— INPUT —
(* ===== verification/Compress.v ===== *)
(** The trace compressor (ip/hls/compress): the performance monitor's wide
    records become a stream of 128-bit packets, one for each channel that was
    active, through a queue of packs of four.

    The two stages are functions on one state; the hardware runs them side by
    side, so the theorems take any interleaving of them with arriving records
    and with a consumer that stalls.  The streams of the synthesis library are
    lists, its [ap_uint] integers the numbers below their width, as they are
    documented. *)
From S2P Require Import Prelude.
Open Scope Z_scope.

(** * Bit vectors *)

(** Bits [hi] to [lo]. *)
Definition range (hi lo i : Z) : Z := get_field lo (hi - lo + 1) i.
(** Concatenation of values of the given widths, the top one first. *)
Definition cat (l : list (Z * Z)) : Z := foldl (fun acc '(w, v) => v + 2 ^ w * acc) 0 l.
(** Each value fits its width. *)
Definition typed (l : list (Z * Z)) : Prop := Forall (fun '(w, v) => in_word w v) l.

(** * Records *)

Module in_packet.
(* @src ip/hls/compress/compress.hpp 54-91 in_packet *)
Record t := {
  logID : Z; timestamp : Z; loop : Z; a0_ext_event : Z; a0_wr_addr_latch : Z; a0_first_wr : Z;
  a0_last_wr : Z; a0_response : Z; a0_rd_addr_latch : Z; a0_first_rd : Z; a0_last_rd : Z; a0_arlen : Z;
  a0_awlen : Z; a0_rid : Z; a0_arid : Z; a0_bid : Z; a0_awid : Z; a0_araddr : Z; a0_awaddr : Z;
  a1_ext_event : Z; a1_wr_addr_latch : Z; a1_first_wr : Z; a1_last_wr : Z; a1_response : Z;
  a1_rd_addr_latch : Z; a1_first_rd : Z; a1_last_rd : Z; a1_arlen : Z; a1_awlen : Z; a1_rid : Z;
  a1_arid : Z; a1_bid : Z; a1_awid : Z; a1_araddr : Z; a1_awaddr : Z
}.

(* @src ip/hls/compress/compress.hpp 97-136 in_packet(const ap_uint<320>&) *)
Definition of_bits (i : Z) : t := {|
  logID := range 0 0 i; timestamp := range 30 1 i; loop := range 31 31 i; a0_ext_event := range 34 32 i;
  a0_wr_addr_latch := range 35 35 i; a0_first_wr := range 36 36 i; a0_last_wr := range 37 37 i;
  a0_response := range 38 38 i; a0_rd_addr_latch := range 39 39 i; a0_first_rd := range 40 40 i;
  a0_last_rd := range 41 41 i; a0_arlen := range 49 42 i; a0_awlen := range 57 50 i;
  a0_rid := range 73 58 i; a0_arid := range 89 74 i; a0_bid := range 105 90 i; a0_awid := range 121 106 i;
  a0_araddr := range 161 122 i; a0_awaddr := range 201 162 i; a1_ext_event := range 204 202 i;
  a1_wr_addr_latch := range 205 205 i; a1_first_wr := range 206 206 i; a1_last_wr := range 207 207 i;
  a1_response := range 208 208 i; a1_rd_addr_latch := range 209 209 i; a1_first_rd := range 210 210 i;
  a1_last_rd := range 211 211 i; a1_arlen := range 219 212 i; a1_awlen := range 227 220 i;
  a1_rid := range 230 228 i; a1_arid := range 233 231 i; a1_bid := range 236 234 i;
  a1_awid := range 239 237 i; a1_araddr := range 279 240 i; a1_awaddr := range 319 280 i
|}.

(** The fields with their widths, from the top. *)
Definition fields (p : t) : list (Z * Z) :=
  [(40, a1_awaddr p); (40, a1_araddr p); (3, a1_awid p); (3, a1_bid p); (3, a1_arid p); (3, a1_rid p);
   (8, a1_awlen p); (8, a1_arlen p); (1, a1_last_rd p); (1, a1_first_rd p); (1, a1_rd_addr_latch p);
   (1, a1_response p); (1, a1_last_wr p); (1, a1_first_wr p); (1, a1_wr_addr_latch p); (3, a1_ext_event p);
   (40, a0_awaddr p); (40, a0_araddr p); (16, a0_awid p); (16, a0_bid p); (16, a0_arid p); (16, a0_rid p);
   (8, a0_awlen p); (8, a0_arlen p); (1, a0_last_rd p); (1, a0_first_rd p); (1, a0_rd_addr_latch p);
   (1, a0_response p); (1, a0_last_wr p); (1, a0_first_wr p); (1, a0_wr_addr_latch p); (3, a0_ext_event p);
   (1, loop p); (30, timestamp p); (1, logID p)].

(* @src ip/hls/compress/compress.hpp 138-147 operator ap_uint<320> *)
Definition to_bits (p : t) : Z := cat (fields p).
End in_packet.

Module out_packet.
(* @src ip/hls/compress/compress.hpp 152-169 out_packet *)
Record t := {
  logID : Z; timestamp : Z; loop : Z; slot : Z; write : Z; ext_event : Z; addr_latch : Z; first : Z;
  last : Z; response : Z; a_len : Z; _id : Z; a_id : Z; a_addr : Z; padding : Z
}.

(* @src ip/hls/compress/compress.hpp 173-189 out_packet(const ap_uint<128>&) *)
Definition of_bits (i : Z) : t := {|
  logID := range 0 0 i; timestamp := range 30 1 i; loop := range 31 31 i; slot := range 32 32 i;
  write := range 33 33 i; ext_event := range 36 34 i; addr_latch := range 37 37 i; first := range 38 38 i;
  last := range 39 39 i; response := range 40 40 i; a_len := range 48 41 i; _id := range 64 49 i;
  a_id := range 80 65 i; a_addr := range 120 81 i; padding := range 127 121 i
|}.

(** The fields with their widths, from the top. *)
Definition fields (p : t) : list (Z * Z) :=
  [(7, padding p); (40, a_addr p); (16, a_id p); (16, _id p); (8, a_len p); (1, response p); (1, last p);
   (1, first p); (1, addr_latch p); (3, ext_event p); (1, write p); (1, slot p); (1, loop p);
   (30, timestamp p); (1, logID p)].

(* @src ip/hls/compress/compress.hpp 191-194 operator ap_uint<128> *)
Definition to_bits (p : t) : Z := cat (fields p).
End out_packet.

Module pack_packet.
(* @src ip/hls/compress/compress.hpp 203-205 pack_packet_t *)
Record t := { data0 : Z; data1 : Z; data2 : Z; data3 : Z; valid0 : bool; valid1 : bool; valid2 : bool; valid3 : bool }.

(* @src ip/hls/compress/compress.hpp 214-223 pack_packet_t(const ap_uint<516>&) *)
Definition of_bits (i : Z) : t := {|
  data0 := range 127 0 i; data1 := range 255 128 i; data2 := range 383 256 i; data3 := range 511 384 i;
  valid0 := truthy (range 512 512 i); valid1 := truthy (range 513 513 i);
  valid2 := truthy (range 514 514 i); valid3 := truthy (range 515 515 i)
|}.

Definition fields (p : t) : list (Z * Z) :=
  [(1, Z.b2z (valid3 p)); (1, Z.b2z (valid2 p)); (1, Z.b2z (valid1 p)); (1, Z.b2z (valid0 p));
   (128, data3 p); (128, data2 p); (128, data1 p); (128, data0 p)].

(* @src ip/hls/compress/compress.hpp 225-228 operator ap_uint<516> *)
Definition to_bits (p : t) : Z := cat (fields p).

(** [num_left] of the output stage. *)
(* @src ip/hls/compress/compress.cpp 163-164 num_left *)
Definition num_left (p : t) : Z := Z.b2z (valid0 p) + Z.b2z (valid1 p) + Z.b2z (valid2 p) + Z.b2z (valid3 p).
End pack_packet.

— WHAT IS NEEDED —
Return all entries exactly.

— TASK OUTPUT —
(* ===== verification/Compress.v ===== *)
(** The trace compressor (ip/hls/compress): the performance monitor's wide
    records become a stream of 128-bit packets, one for each channel that was
    active, through a queue of packs of four.

    The two stages are functions on one state; the hardware runs them side by
    side, so the theorems take any interleaving of them with arriving records
    and with a consumer that stalls.  The streams of the synthesis library are
    lists, its [ap_uint] integers the numbers below their width, as they are
    documented. *)
From S2P Require Import Prelude.
Open Scope Z_scope.

(** * Bit vectors *)

(** Bits [hi] to [lo]. *)
Definition range (hi lo i : Z) : Z := get_field lo (hi - lo + 1) i.
(** Concatenation of values of the given widths, the top one first. *)
Definition cat (l : list (Z * Z)) : Z := foldl (fun acc '(w, v) => v + 2 ^ w * acc) 0 l.
(** Each value fits its width. *)
Definition typed (l : list (Z * Z)) : Prop := Forall (fun '(w, v) => in_word w v) l.

(** * Records *)

Module in_packet.
(* @src ip/hls/compress/compress.hpp 54-91 in_packet *)
Record t := {
  logID : Z; timestamp : Z; loop : Z; a0_ext_event : Z; a0_wr_addr_latch : Z; a0_first_wr : Z;
  a0_last_wr : Z; a0_response : Z; a0_rd_addr_latch : Z; a0_first_rd : Z; a0_last_rd : Z; a0_arlen : Z;
  a0_awlen : Z; a0_rid : Z; a0_arid : Z; a0_bid : Z; a0_awid : Z; a0_araddr : Z; a0_awaddr : Z;
  a1_ext_event : Z; a1_wr_addr_latch : Z; a1_first_wr : Z; a1_last_wr : Z; a1_response : Z;
  a1_rd_addr_latch : Z; a1_first_rd : Z; a1_last_rd : Z; a1_arlen : Z; a1_awlen : Z; a1_rid : Z;
  a1_arid : Z; a1_bid : Z; a1_awid : Z; a1_araddr : Z; a1_awaddr : Z
}.

(* @src ip/hls/compress/compress.hpp 97-136 in_packet(const ap_uint<320>&) *)
Definition of_bits (i : Z) : t := {|
  logID := range 0 0 i; timestamp := range 30 1 i; loop := range 31 31 i; a0_ext_event := range 34 32 i;
  a0_wr_addr_latch := range 35 35 i; a0_first_wr := range 36 36 i; a0_last_wr := range 37 37 i;
  a0_response := range 38 38 i; a0_rd_addr_latch := range 39 39 i; a0_first_rd := range 40 40 i;
  a0_last_rd := range 41 41 i; a0_arlen := range 49 42 i; a0_awlen := range 57 50 i;
  a0_rid := range 73 58 i; a0_arid := range 89 74 i; a0_bid := range 105 90 i; a0_awid := range 121 106 i;
  a0_araddr := range 161 122 i; a0_awaddr := range 201 162 i; a1_ext_event := range 204 202 i;
  a1_wr_addr_latch := range 205 205 i; a1_first_wr := range 206 206 i; a1_last_wr := range 207 207 i;
  a1_response := range 208 208 i; a1_rd_addr_latch := range 209 209 i; a1_first_rd := range 210 210 i;
  a1_last_rd := range 211 211 i; a1_arlen := range 219 212 i; a1_awlen := range 227 220 i;
  a1_rid := range 230 228 i; a1_arid := range 233 231 i; a1_bid := range 236 234 i;
  a1_awid := range 239 237 i; a1_araddr := range 279 240 i; a1_awaddr := range 319 280 i
|}.

(** The fields with their widths, from the top. *)
Definition fields (p : t) : list (Z * Z) :=
  [(40, a1_awaddr p); (40, a1_araddr p); (3, a1_awid p); (3, a1_bid p); (3, a1_arid p); (3, a1_rid p);
   (8, a1_awlen p); (8, a1_arlen p); (1, a1_last_rd p); (1, a1_first_rd p); (1, a1_rd_addr_latch p);
   (1, a1_response p); (1, a1_last_wr p); (1, a1_first_wr p); (1, a1_wr_addr_latch p); (3, a1_ext_event p);
   (40, a0_awaddr p); (40, a0_araddr p); (16, a0_awid p); (16, a0_bid p); (16, a0_arid p); (16, a0_rid p);
   (8, a0_awlen p); (8, a0_arlen p); (1, a0_last_rd p); (1, a0_first_rd p); (1, a0_rd_addr_latch p);
   (1, a0_response p); (1, a0_last_wr p); (1, a0_first_wr p); (1, a0_wr_addr_latch p); (3, a0_ext_event p);
   (1, loop p); (30, timestamp p); (1, logID p)].

(* @src ip/hls/compress/compress.hpp 138-147 operator ap_uint<320> *)
Definition to_bits (p : t) : Z := cat (fields p).
End in_packet.

Module out_packet.
(* @src ip/hls/compress/compress.hpp 152-169 out_packet *)
Record t := {
  logID : Z; timestamp : Z; loop : Z; slot : Z; write : Z; ext_event : Z; addr_latch : Z; first : Z;
  last : Z; response : Z; a_len : Z; _id : Z; a_id : Z; a_addr : Z; padding : Z
}.

(* @src ip/hls/compress/compress.hpp 173-189 out_packet(const ap_uint<128>&) *)
Definition of_bits (i : Z) : t := {|
  logID := range 0 0 i; timestamp := range 30 1 i; loop := range 31 31 i; slot := range 32 32 i;
  write := range 33 33 i; ext_event := range 36 34 i; addr_latch := range 37 37 i; first := range 38 38 i;
  last := range 39 39 i; response := range 40 40 i; a_len := range 48 41 i; _id := range 64 49 i;
  a_id := range 80 65 i; a_addr := range 120 81 i; padding := range 127 121 i
|}.

(** The fields with their widths, from the top. *)
Definition fields (p : t) : list (Z * Z) :=
  [(7, padding p); (40, a_addr p); (16, a_id p); (16, _id p); (8, a_len p); (1, response p); (1, last p);
   (1, first p); (1, addr_latch p); (3, ext_event p); (1, write p); (1, slot p); (1, loop p);
   (30, timestamp p); (1, logID p)].

(* @src ip/hls/compress/compress.hpp 191-194 operator ap_uint<128> *)
Definition to_bits (p : t) : Z := cat (fields p).
End out_packet.

Module pack_packet.
(* @src ip/hls/compress/compress.hpp 203-205 pack_packet_t *)
Record t := { data0 : Z; data1 : Z; data2 : Z; data3 : Z; valid0 : bool; valid1 : bool; valid2 : bool; valid3 : bool }.

(* @src ip/hls/compress/compress.hpp 214-223 pack_packet_t(const ap_uint<516>&) *)
Definition of_bits (i : Z) : t := {|
  data0 := range 127 0 i; data1 := range 255 128 i; data2 := range 383 256 i; data3 := range 511 384 i;
  valid0 := truthy (range 512 512 i); valid1 := truthy (range 513 513 i);
  valid2 := truthy (range 514 514 i); valid3 := truthy (range 515 515 i)
|}.

Definition fields (p : t) : list (Z * Z) :=
  [(1, Z.b2z (valid3 p)); (1, Z.b2z (valid2 p)); (1, Z.b2z (valid1 p)); (1, Z.b2z (valid0 p));
   (128, data3 p); (128, data2 p); (128, data1 p); (128, data0 p)].

(* @src ip/hls/compress/compress.hpp 225-228 operator ap_uint<516> *)
Definition to_bits (p : t) : Z := cat (fields p).

(** [num_left] of the output stage. *)
(* @src ip/hls/compress/compress.cpp 163-164 num_left *)
Definition num_left (p : t) : Z := Z.b2z (valid0 p) + Z.b2z (valid1 p) + Z.b2z (valid2 p) + Z.b2z (valid3 p).
End pack_packet.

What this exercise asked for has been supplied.